— Exercise objective —
The expected answer holds every line from the first line of the data below through the line containing "may P (recv_blob", exactly as written, and no other line.

— Records for processing —
Lemma recv_into_may (s : fs) (Q : string -> fpred) (E : error -> fpred) :
  (forall ct m, P ct -> open_val (T := Manifest) sk DStreamToReceiver 0 ct = Ok m ->
     kind m <> KText -> mf_chunk_size m = STREAM_FRAME_SIZE -> accept (nodes s) m = true ->
     may P (recv_blob tar sk m out (safe_name (name m)) s) (ends Q E)) ->
  (forall ct m, P ct -> open_val (T := Manifest) sk DStreamToReceiver 0 ct = Ok m ->
     kind m = KText -> accept (nodes s) m = true -> Q (default "" (text m)) s) ->
  (forall e, E e s) ->
  may P (recv_into tar key out accept s) (ends Q E).
Proof.
  intros Hblob Htext HE. unfold recv_into.
  eapply (may_prog_bind _ _ _ _ (fun ct s' => P ct /\ s' = s)); [by apply may_recv|].
  intros ct ? [Hct ->].
  eapply (may_prog_bind _ _ _ _ (fun m s' => open_val (T := Manifest) sk DStreamToReceiver 0 ct = Ok m /\ s' = s)).
  { pose proof (open_val_not_panic sk Manifest DStreamToReceiver 0 ct) as Hp.
    apply may_res; [by destruct (open_val _ _ _ _)| |done].
    intros m. by destruct (open_val _ _ _ _) as [m'|e|]; [intros [= ->]|..]. }
  intros m ? [Hm ->].
  assert (Hdecl : forall e, may P ((_ ← send (seal_val sk DStreamToSender 0 declined_ack); prog_res (Err e : res string)) s) (ends Q E)).
  { intros e. eapply (may_prog_bind _ _ _ _ (fun _ s' => s' = s)); [by apply may_send|].
    intros [] ? ->. apply HE. }
  destruct (version m =? PROTOCOL_VERSION); cbn [negb]; [|apply Hdecl].
  destruct (bool_decide_reflect (kind m = KText)) as [Hk|Hk]; cbn [negb andb].
  - destruct (accept (nodes s) m) eqn:Ha; cbn [negb]; [|apply Hdecl].
    eapply (may_prog_bind _ _ _ _ (fun _ s' => s' = s)); [by apply may_send|].
    intros [] ? ->. simpl. by eapply Htext.
  - destruct (Z.eqb_spec (mf_chunk_size m) STREAM_FRAME_SIZE) as [Hc|Hc]; cbn [negb]; [|apply Hdecl].
    destruct (accept (nodes s) m) eqn:Ha; cbn [negb]; [|apply Hdecl]. by eapply Hblob.
Qed.
End decisions.

(** ** A store of any transfer *)

Section any_store.
Context `{!Serde State}.
Variables (d : path) (size cs : Z).
Hypothesis Hcs : cs <> 0.

Definition store_at (st : Store) : Prop :=
  dir st = d /\ data_path st = data_file d /\ state_path st = state_file d
  /\ st_total_size (state st) = size /\ st_chunk_size (state st) = cs.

— Output —
Lemma recv_into_may (s : fs) (Q : string -> fpred) (E : error -> fpred) :
  (forall ct m, P ct -> open_val (T := Manifest) sk DStreamToReceiver 0 ct = Ok m ->
     kind m <> KText -> mf_chunk_size m = STREAM_FRAME_SIZE -> accept (nodes s) m = true ->
     may P (recv_blob tar sk m out (safe_name (name m)) s) (ends Q E)) ->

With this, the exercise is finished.